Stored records

···

(** Copying the bucket of an identifier makes it the builder's own. *)
Lemma copy_bucket_run n K I F bs h b v id :
  rep n K I F bs h b v -> 0 < id ->
  exists h' bs', INTERLOCKySortedBlocksBucket b (blockBucketIdx id) h = (Ret tt, h') /\
    rep n K ({[blockBucketIdx id]} ∪ I) F bs' h' b v /\ frame n b h h' /\
    hp_db h' = hp_db h /\ hp_infos h' = hp_infos h.
Proof.
  intros R P. destruct (buckets_at _ _ _ _ id (rp_buckets _ _ _ _ _ _ _ _ R) P) as (s & Es & Ea & B).
  pose proof (rp_is _ _ _ _ _ _ _ _ R) as Ri. pose proof (rp_next _ _ _ _ _ _ _ _ R) as Rn.
  assert (As : 0 <= sl_arr s < hp_next h) by (eapply br_below; [by eapply rp_buckets|done]).
  set (p := sl_new (hp_next h) (sl_read (hp_blocks h) s) (hp_blocks h)).
  assert (B' : bucket_ok p.2 (blockBucketIdx id) (v_tables v) p.1) by by apply bucket_copy.
  destruct (rep_bucket n K I F bs h b v (blockBucketIdx id) s p.1 p.2 (hp_next h + 1) (v_tables v)) as [R' Fr]; try done.
  - by apply bucket_index.
  - intros l Ll Nl. unfold p, sl_new. cbn [snd]. by rewrite lookup_insert_ne by lia.
  - right. unfold p, sl_new. cbn [snd]. by rewrite lookup_insert_ne by lia.
  - apply (br_tables _ _ _ _ (rp_buckets _ _ _ _ _ _ _ _ R)).
  - right. unfold p, sl_new. cbn. lia.
  - lia.
  - eexists _, _. split; [|split; [|split; [exact Fr|done]]].
    + unfold INTERLOCKySortedBlocksBucket. erewrite bind_Ret by by eapply bucket_of_run.
      unfold read_blocks. do 2 step_exec. unfold new_loc. do 2 step_exec.
      erewrite set_bucket_run; [|exact Ri|exact Ea]. reflexivity.
    + destruct v. exact R'.
Qed.
End ops.

(** * The builder's steps on tables and databases

    Lookups, the copy of a database, and the removal and creation of a table. *)

(** The table that is built from a description keeps it. *)
Class InfoLaws `{InfoPkgs} : Prop := {
  Meta_BlockFromMeta allocs i t : BlockFromMeta allocs i = Ok t -> Meta t = i;
}.

(** A copy of a database has its own list of the same tables. *)
Record db_copied `{InfoPkgs} (h : heap) (d : DBInfo) (o : out Z * heap) (l a : Z) (h' : heap) : Prop := {
  cp_run : o = (Ret l, h');
  cp_next : hp_next h <= l < hp_next h' /\ hp_next h <= a < hp_next h';
  cp_is : hp_is h' = hp_is h;
  cp_sb : hp_sb h' = hp_sb h;
  cp_blocks : hp_blocks h' = hp_blocks h;
  cp_db : hp_db h' = <[l := set_Blocks (MkSlice a (sl_len (db_Blocks d))) d]> (hp_db h);
  cp_infos : exists c, (sl_len (db_Blocks d) <= c)%nat /\
    hp_infos h' = <[a := MkArray (sl_read (hp_infos h) (db_Blocks d)) c]> (hp_infos h);
}.

Class DBCopyLaws `{InfoPkgs} `{!DBCopies} : Prop := {
  INTERLOCKy_copies h l d : hp_db h !! l = Some d -> sl_ok (hp_infos h) (db_Blocks d) ->
    exists l' a h', db_copied h d (DB_INTERLOCKy l h) l' a h';
  Clone_copies h l d : hp_db h !! l = Some d -> sl_ok (hp_infos h) (db_Blocks d) ->
    exists l' a h', db_copied h d (DB_Clone l h) l' a h';
}.

Section steps.
Context `{InfoPkgs} `{GrowthLaws} `{SorterLaws}.

(** ** Lookups *)

Lemma BlockByID_run n K I F bs h b v id :
  rep n K I F bs h b v -> 0 < id -> BlockByID b id h = (Ret (v_tables v !! id), h).
Proof.
  intros R P. destruct (buckets_at _ _ _ _ id (rp_buckets _ _ _ _ _ _ _ _ R) P) as (s & Es & Ea & B).
  unfold BlockByID. erewrite bind_Ret by (apply load_is_run; by eapply rp_is). cbn [sortedBlocksBuckets].
  rewrite Ea. do 2 step_exec. unfold read_blocks. do 2 step_exec. do 2 f_equal.
  pose proof (fun t => bucket_find _ _ _ id t B) as Bf.
  apply option_eq. intros t. apply Bf. intros id' t' E. by eapply br_tables in E as [E _]; [|by eapply rp_buckets].
Qed.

···

Would you write out all of the data exactly as given?

(** Copying the bucket of an identifier makes it the builder's own. *)
Lemma copy_bucket_run n K I F bs h b v id :
  rep n K I F bs h b v -> 0 < id ->
  exists h' bs', INTERLOCKySortedBlocksBucket b (blockBucketIdx id) h = (Ret tt, h') /\
    rep n K ({[blockBucketIdx id]} ∪ I) F bs' h' b v /\ frame n b h h' /\
    hp_db h' = hp_db h /\ hp_infos h' = hp_infos h.
Proof.
  intros R P. destruct (buckets_at _ _ _ _ id (rp_buckets _ _ _ _ _ _ _ _ R) P) as (s & Es & Ea & B).
  pose proof (rp_is _ _ _ _ _ _ _ _ R) as Ri. pose proof (rp_next _ _ _ _ _ _ _ _ R) as Rn.
  assert (As : 0 <= sl_arr s < hp_next h) by (eapply br_below; [by eapply rp_buckets|done]).
  set (p := sl_new (hp_next h) (sl_read (hp_blocks h) s) (hp_blocks h)).
  assert (B' : bucket_ok p.2 (blockBucketIdx id) (v_tables v) p.1) by by apply bucket_copy.
  destruct (rep_bucket n K I F bs h b v (blockBucketIdx id) s p.1 p.2 (hp_next h + 1) (v_tables v)) as [R' Fr]; try done.
  - by apply bucket_index.
  - intros l Ll Nl. unfold p, sl_new. cbn [snd]. by rewrite lookup_insert_ne by lia.
  - right. unfold p, sl_new. cbn [snd]. by rewrite lookup_insert_ne by lia.
  - apply (br_tables _ _ _ _ (rp_buckets _ _ _ _ _ _ _ _ R)).
  - right. unfold p, sl_new. cbn. lia.
  - lia.
  - eexists _, _. split; [|split; [|split; [exact Fr|done]]].
    + unfold INTERLOCKySortedBlocksBucket. erewrite bind_Ret by by eapply bucket_of_run.
      unfold read_blocks. do 2 step_exec. unfold new_loc. do 2 step_exec.
      erewrite set_bucket_run; [|exact Ri|exact Ea]. reflexivity.
    + destruct v. exact R'.
Qed.
End ops.

(** * The builder's steps on tables and databases

    Lookups, the copy of a database, and the removal and creation of a table. *)

(** The table that is built from a description keeps it. *)
Class InfoLaws `{InfoPkgs} : Prop := {
  Meta_BlockFromMeta allocs i t : BlockFromMeta allocs i = Ok t -> Meta t = i;
}.

(** A copy of a database has its own list of the same tables. *)
Record db_copied `{InfoPkgs} (h : heap) (d : DBInfo) (o : out Z * heap) (l a : Z) (h' : heap) : Prop := {
  cp_run : o = (Ret l, h');
  cp_next : hp_next h <= l < hp_next h' /\ hp_next h <= a < hp_next h';
  cp_is : hp_is h' = hp_is h;
  cp_sb : hp_sb h' = hp_sb h;
  cp_blocks : hp_blocks h' = hp_blocks h;
  cp_db : hp_db h' = <[l := set_Blocks (MkSlice a (sl_len (db_Blocks d))) d]> (hp_db h);
  cp_infos : exists c, (sl_len (db_Blocks d) <= c)%nat /\
    hp_infos h' = <[a := MkArray (sl_read (hp_infos h) (db_Blocks d)) c]> (hp_infos h);
}.

Class DBCopyLaws `{InfoPkgs} `{!DBCopies} : Prop := {
  INTERLOCKy_copies h l d : hp_db h !! l = Some d -> sl_ok (hp_infos h) (db_Blocks d) ->
    exists l' a h', db_copied h d (DB_INTERLOCKy l h) l' a h';
  Clone_copies h l d : hp_db h !! l = Some d -> sl_ok (hp_infos h) (db_Blocks d) ->
    exists l' a h', db_copied h d (DB_Clone l h) l' a h';
}.

Section steps.
Context `{InfoPkgs} `{GrowthLaws} `{SorterLaws}.

(** ** Lookups *)

Lemma BlockByID_run n K I F bs h b v id :
  rep n K I F bs h b v -> 0 < id -> BlockByID b id h = (Ret (v_tables v !! id), h).
Proof.
  intros R P. destruct (buckets_at _ _ _ _ id (rp_buckets _ _ _ _ _ _ _ _ R) P) as (s & Es & Ea & B).
  unfold BlockByID. erewrite bind_Ret by (apply load_is_run; by eapply rp_is). cbn [sortedBlocksBuckets].
  rewrite Ea. do 2 step_exec. unfold read_blocks. do 2 step_exec. do 2 f_equal.
  pose proof (fun t => bucket_find _ _ _ id t B) as Bf.
  apply option_eq. intros t. apply Bf. intros id' t' E. by eapply br_tables in E as [E _]; [|by eapply rp_buckets].
Qed.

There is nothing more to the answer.